● **Your objective**: Locate the line bearing "destruct Hx as" in the material below, then reproduce it and each following line up to and including the line bearing "intros H. assert".

Material provided: Begin

Lemma entered_cons s s1 s2 L i e es ino inos : (forall k, used_inode info s k -> used_inode info s1 k) -> entered s L i [e] [ino] s1 ->
  entered s1 (patch L i [ino]) (S i) es inos s2 -> old_bufs s b -> entered s L i (e :: es) (ino :: inos) s2.
Proof.
  intros Hmono [A1 A2 A3 A4 A5 A6 A7 A8 A9] [B1 B2 B3 B4 B5 B6 B7 B8 B9] Hb. apply Forall2_cons in A7 as [[Hme Hho] _].
  assert (Hfr : frame info (used_inode info s) (fun k => old_bufs s k /\ k <> b) s1 s2).
  { eapply frame_weaken; [exact B3|by auto|]. intros k [Hk Hne]. split; [unfold old_bufs in *; lia|done]. }
  assert (Hino : used_inode info s1 ino) by (destruct e as [? []]; apply Hho). split; try done; try lia.
  - by auto.
  - by apply (frame_trans info _ _ s s1 s2).
  - constructor; [split|].
    + unfold meta_at. by rewrite (fr_inodes _ _ _ _ _ B3 ino Hino).
    + apply (holds_frame info e.2 (new_bufs s s1) _ (new_inodes s s1) _ s1 s2 n ino Hho).
      * unfold new_bufs. intros k. lia.
      * intros m [? ?]. split; [done|by auto].
      * eapply frame_weaken; [exact B3|by intros m [[_ ?] _]|]. unfold new_bufs, old_bufs in *. intros k Hk. split; [lia|]. intros ->. lia.
      * by apply same_node_eq, (fr_inodes _ _ _ _ _ B3).
    + eapply Forall2_impl; [exact B7|]. intros j f [Hm Hh]. split; [done|].
      apply (holds_frame info f.2 (new_bufs s1 s2) _ (new_inodes s1 s2) _ s2 s2 n j Hh).
      * unfold new_bufs. intros k. lia.
      * intros m [Hx Hy]. split; [by intros ?%Hmono|done].
      * apply frame_refl.
      * by apply same_node_eq.
  - cbn in A8 |- *. fold (all_inodes es). lia.
  - cbn in A9 |- *. fold (all_blocks info es). lia.
Qed.

Lemma make_entries_ok es : forall ds i L saved s, Forall2 (dentry_for sub) ds es -> (forall j d, ds !! j = Some d -> d_inode d = Some (b, total (take (i + j) L))) ->
  bufs s !! b = Some (encs L) -> laid bs 0 L -> length L = (i + length ds)%nat -> image_ok info aux s -> used_inode info s n -> left_for s (all_inodes es) (all_blocks info es) ->
  all_ok info es -> exists inos saved' s', make_entries force info aux subdir ds saved s = Ok saved' s' /\ entered s L i es inos s'.
Proof.
  pose proof (eg_bs _ _ Heg) as Hbs. induction es as [|e es IH]; intros ds i L saved s Hds Hdi Hb Hl Hlen Him Hu Hleft Hok.
  { apply Forall2_nil_inv_r in Hds as ->. exists [], saved, s. split; [done|]. split; try done; try (cbn; lia); [apply frame_refl|constructor]. }
  apply Forall2_cons_inv_r in Hds as (d & ds' & Hd & Hds & ->). destruct Hok as (_ & Hmode & Ht & Hok). cbn in Hleft. destruct Hleft as [Hli Hlb]. fold (all_inodes es) in Hli. fold (all_blocks info es) in Hlb.
  pose proof (all_needs info Hbs es Hok). pose proof (tree_needs info Hbs _ Ht). cbn [length] in Hlen. pose proof (lookup_lt_Some _ _ _ Hb) as Hbl.
  destruct (lookup_lt_is_Some_2 L i) as [x Hx]; [lia|]. pose proof (Hdi 0%nat d eq_refl) as Hd0. rewrite Nat.add_0_r in Hd0.
  destruct (one_entry d e saved s L i x Hd Hd0 Hb Hl Hx Him Hu ltac:(split; lia) Ht Hmode) as (ino & saved' & s1 & s2 & Hr1 & Hr2 & Hu32 & Hen).
  assert (HL : patch L i [ino] = <[i := with_ino x ino]> L) by (cbn [patch]; by rewrite Hx).
  pose proof Hen as [A1 A2 A3 A4 A5 A6 A7 A8 A9]. rewrite HL in A5, A6. cbn in A8, A9.
  destruct (IH ds' (S i) (<[i := with_ino x ino]> L) saved' s2 Hds) as (inos & saved'' & s' & Hr & Hen'); try done.
  - intros j d' Hj. rewrite total_insert by done. replace (S i + j)%nat with (i + S j)%nat by lia. by apply (Hdi (S j)).
  - rewrite length_insert. lia.
  - by apply A2.
  - split; lia.
  - exists (ino :: inos), saved'', s'. split.
    + cbn [make_entries]. erewrite bind_Ok by exact Hr1. cbv beta iota. run Hr2. exact Hr.
    + apply (entered_cons s s2 s'); [by auto|exact Hen| |exact Hbl]. by rewrite HL.
Qed.
End Entries.

(** ** A directory with its entries *)

Lemma length_patch inos : forall L i, length (patch L i inos) = length L.
Proof. induction inos as [|n inos IH]; intros L i; [done|]. cbn [patch]. rewrite IH. destruct (L !! i); [apply length_insert|done]. Qed.

Lemma total_patch inos : forall L i, total (patch L i inos) = total L.
Proof.
  induction inos as [|n inos IH]; intros L i; [done|]. cbn [patch]. rewrite IH. destruct (L !! i) as [x|] eqn:Hx; [|done].
  pose proof (total_insert L i x n Hx (length L)) as H. by rewrite !take_ge in H by (rewrite ?length_insert; lia).
Qed.

Lemma shown_patch inos : forall L i, length L = (i + length inos)%nat ->
  shown (patch L i inos) = take i (shown L) ++ zip_with (fun n y => (n, y.1.2, y.2)) inos (drop i (shown L)).
Proof.
  induction inos as [|n inos IH]; intros L i Hlen; cbn [patch length] in *.
  { rewrite app_nil_r, take_ge; [done|]. unfold shown. rewrite length_fmap. lia. }
  destruct (lookup_lt_is_Some_2 L i) as [x Hx]; [lia|]. rewrite Hx. rewrite IH by (rewrite length_insert; lia).
  assert (Hs : shown (<[i := with_ino x n]> L) = <[i := (n, it_type x, it_name x)]> (shown L)) by (unfold shown; by rewrite list_fmap_insert). rewrite Hs.
  assert (Hsx : shown L !! i = Some (it_ino x, it_type x, it_name x)) by (unfold shown; by rewrite list_lookup_fmap, Hx).
  rewrite drop_insert_lt by lia. rewrite (drop_S _ _ _ Hsx). cbn [zip_with]. rewrite take_S_r with (x := (n, it_type x, it_name x)) by (apply list_lookup_insert_eq; by apply lookup_lt_Some in Hsx).
  rewrite take_insert_ge by lia. by rewrite <- app_assoc.
Qed.

Lemma length_encs L : forall off, laid bs off L -> (length L <= length (encs L))%nat.
Proof.
  induction L as [|x L IH]; intros off Hl; [done|]. destruct Hl as (Hx & _ & Hl). specialize (IH _ Hl). pose proof (blen_item x Hx) as Hb.
  destruct Hx as (_ & _ & _ & Hr & _). pose proof (blen_nonneg (it_name x)). unfold encs in *. rewrite bind_cons, length_app. unfold blen in *. cbn [length]. lia.
Qed.

Lemma point_at_lookup b L ds k j d : point_at b L k ds !! j = Some d -> exists d0, ds !! j = Some d0 /\ d = set_d_inode d0 (b, total (take (k + j) L)).
Proof.
  unfold point_at. rewrite lookup_zip_with. destruct (ds !! j) as [d0|] eqn:Hd; [|done]. cbn. pose proof (lookup_lt_Some _ _ _ Hd). rewrite lookup_seq_lt by done. cbn.
  intros [= <-]. by exists d0.
Qed.

Lemma point_at_for sub b L ds es k : Forall2 (dentry_for sub) ds es -> Forall2 (dentry_for sub) (point_at b L k ds) es.
Proof. intros H. revert k. induction H as [|d e ds es Hd Hds IH]; intros k; [constructor|]. rewrite point_at_cons. constructor; [exact Hd|apply IH]. Qed.


Lemma for_types sub ds es : Forall2 (dentry_for sub) ds es -> (fun d => (d_file_type d, d_filename d)) <$> ds = (fun e => (type_of e.2, e.1.1)) <$> es.
Proof. induction 1 as [|d e ds es ((Hn & Ht & _) & _) Hds IH]; [done|]. rewrite !fmap_cons, IH. by rewrite Hn, Ht. Qed.

Lemma for_dirs sub ds es : Forall2 (dentry_for sub) ds es -> u16 (count_dirs ds + 2) = links_of (TDir es).
Proof.
  intros H. assert (Hc : length (filter (fun d => d_file_type d = EXT4_FT_DIR) ds) = length (filter (fun e => type_of e.2 = EXT4_FT_DIR) es)).
  { induction H as [|d e ds es ((_ & Ht & _) & _) Hds IH]; [done|]. rewrite !filter_cons, Ht. destruct (decide (type_of e.2 = EXT4_FT_DIR)); cbn; by rewrite IH. }
  unfold count_dirs, links_of, blen. rewrite Hc. unfold u16, u32. rewrite Zplus_mod, (Z.mod_mod_divide _ (2 ^ 32) (2 ^ 16)) by (by exists (2 ^ 16)). by rewrite <- Zplus_mod.
Qed.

Material provided: End

● **Result below**:
  destruct Hx as (_ & _ & _ & Hr & _). pose proof (blen_nonneg (it_name x)). unfold encs in *. rewrite bind_cons, length_app. unfold blen in *. cbn [length]. lia.
Qed.

Lemma point_at_lookup b L ds k j d : point_at b L k ds !! j = Some d -> exists d0, ds !! j = Some d0 /\ d = set_d_inode d0 (b, total (take (k + j) L)).
Proof.
  unfold point_at. rewrite lookup_zip_with. destruct (ds !! j) as [d0|] eqn:Hd; [|done]. cbn. pose proof (lookup_lt_Some _ _ _ Hd). rewrite lookup_seq_lt by done. cbn.
  intros [= <-]. by exists d0.
Qed.

Lemma point_at_for sub b L ds es k : Forall2 (dentry_for sub) ds es -> Forall2 (dentry_for sub) (point_at b L k ds) es.
Proof. intros H. revert k. induction H as [|d e ds es Hd Hds IH]; intros k; [constructor|]. rewrite point_at_cons. constructor; [exact Hd|apply IH]. Qed.


Lemma for_types sub ds es : Forall2 (dentry_for sub) ds es -> (fun d => (d_file_type d, d_filename d)) <$> ds = (fun e => (type_of e.2, e.1.1)) <$> es.
Proof. induction 1 as [|d e ds es ((Hn & Ht & _) & _) Hds IH]; [done|]. rewrite !fmap_cons, IH. by rewrite Hn, Ht. Qed.

Lemma for_dirs sub ds es : Forall2 (dentry_for sub) ds es -> u16 (count_dirs ds + 2) = links_of (TDir es).
Proof.
  intros H. assert (Hc : length (filter (fun d => d_file_type d = EXT4_FT_DIR) ds) = length (filter (fun e => type_of e.2 = EXT4_FT_DIR) es)).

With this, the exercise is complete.